Ya no más excusas. Nunca he tenido una válida, pero desde luego las de no tengo tiempo, no tengo conexión a internet o no me apetece escribir en esa patata a la que llamo ordenador ya no me valen. Tengo ordenador nuevo, portátil, como el de cualquier profesional del gremio, y con un teclado que hace volar los dedos. Llevo una semana sin escribir una sola palabra y viene otra más en la que poco voy a hacer, pero no será por no tener una fantástica máquina a mi entera disposición.
La semana que viene va a ser movidita, y pronto tendré que empezar a tomarme en serio lo de la mudanza, pero luego prometo ponerme formal y recuperar mi rutina de una hora al día, a ver si ocurre alguno de esos famosos milagros. Espero hacerlo cuando vuelva a Vitoria y me levante a las cinco de la mañana, incapaz de dormir por el famoso "jet lag". Entonces escribiré historias que tengan que ver con California, igual que aquí escribo cosas que tienen que ver con Vitoria. Una vez leí una entrevista a un autor que decía que sólo podía escribir sobre lugares de los que ya se había ido, así que supongo que no soy tan rara.

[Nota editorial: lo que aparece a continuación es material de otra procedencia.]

(** * Desktop DeepZoom image converter: batch conversion pipeline

    A shallow embedding of [converter_v7.py] and [converter_v8.py]: the path
    classifier [_is_unc], the worker-count selector [_auto_workers], the
    format normaliser [_ensure_rgb], the file-name sanitiser inlined in
    [save_jpeg.worker], the two batch drivers [save_jpeg] and
    [create_deepzoom], and the module-level statements of the two scripts
    as far as they bind and look up names, followed by the properties of
    the written specification that concern them.

    Conventions.
    - A Python [str] is a list of Unicode code points ([char := N]).
    - A Python [int] is a [Z]; [//] is [Z.div], which floors as Python does
      for a positive divisor.
    - Library calls ([os.path], [os.cpu_count], [PIL.Image], [deepzoom]) are
      the fields of interfaces; the repository's own functions are
      definitions over those interfaces.
    - A call that may raise returns a [result]; code that both raises and
      mutates runs in the state-and-exception monad [M].
    - Elapsed times ([time.perf_counter] differences, floating point) are
      left out of log lines and dialogs. *)

From Stdlib Require Import String Ascii.
From Stdlib Require Import List ZArith NArith Lia Bool Permutation.
Import ListNotations.

Set Implicit Arguments.

(** ** Python strings *)

Module Py.

Definition char := N.
Definition str := list char.

(** A literal: the code points of an ASCII string. *)
Definition lit (s : string) : str := map N_of_ascii (list_ascii_of_string s).

Definition chr_eqb (a b : char) : bool := N.eqb a b.

Fixpoint str_eqb (a b : str) : bool :=
  match a, b with
  | [], [] => true
  | x :: a', y :: b' => chr_eqb x y && str_eqb a' b'
  | _, _ => false
  end.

Voy a seguir curioseando en las entrañas de este artefacto, a ver si descubro qué demonios he hecho mal y por qué me echa del Word (no es un buen comienzo...).
2 comentarios:
Hola, Ruth.
Suerte con la mudanza y a ver si esas historias sirven para estrenar tu ordenador nuevo.
Yo soy escritora y quiero denunciar publicamente a Ruth por plagio. Soy yo la que lleva al menos media docenas de historias comenzadas y guardadas en el baúl de los recuerdos, soy yo la que piensa que a nadie le va a gustar, que nadie lo va a leer, soy yo la que me tiraría por la taza del water junto con el agua del vaso y tiraría de la cadena - tengo que pensar en como hacerlo - Total, que es como mirarme en el espejo. Y te asuguro, Ruth, que no sales favorecida.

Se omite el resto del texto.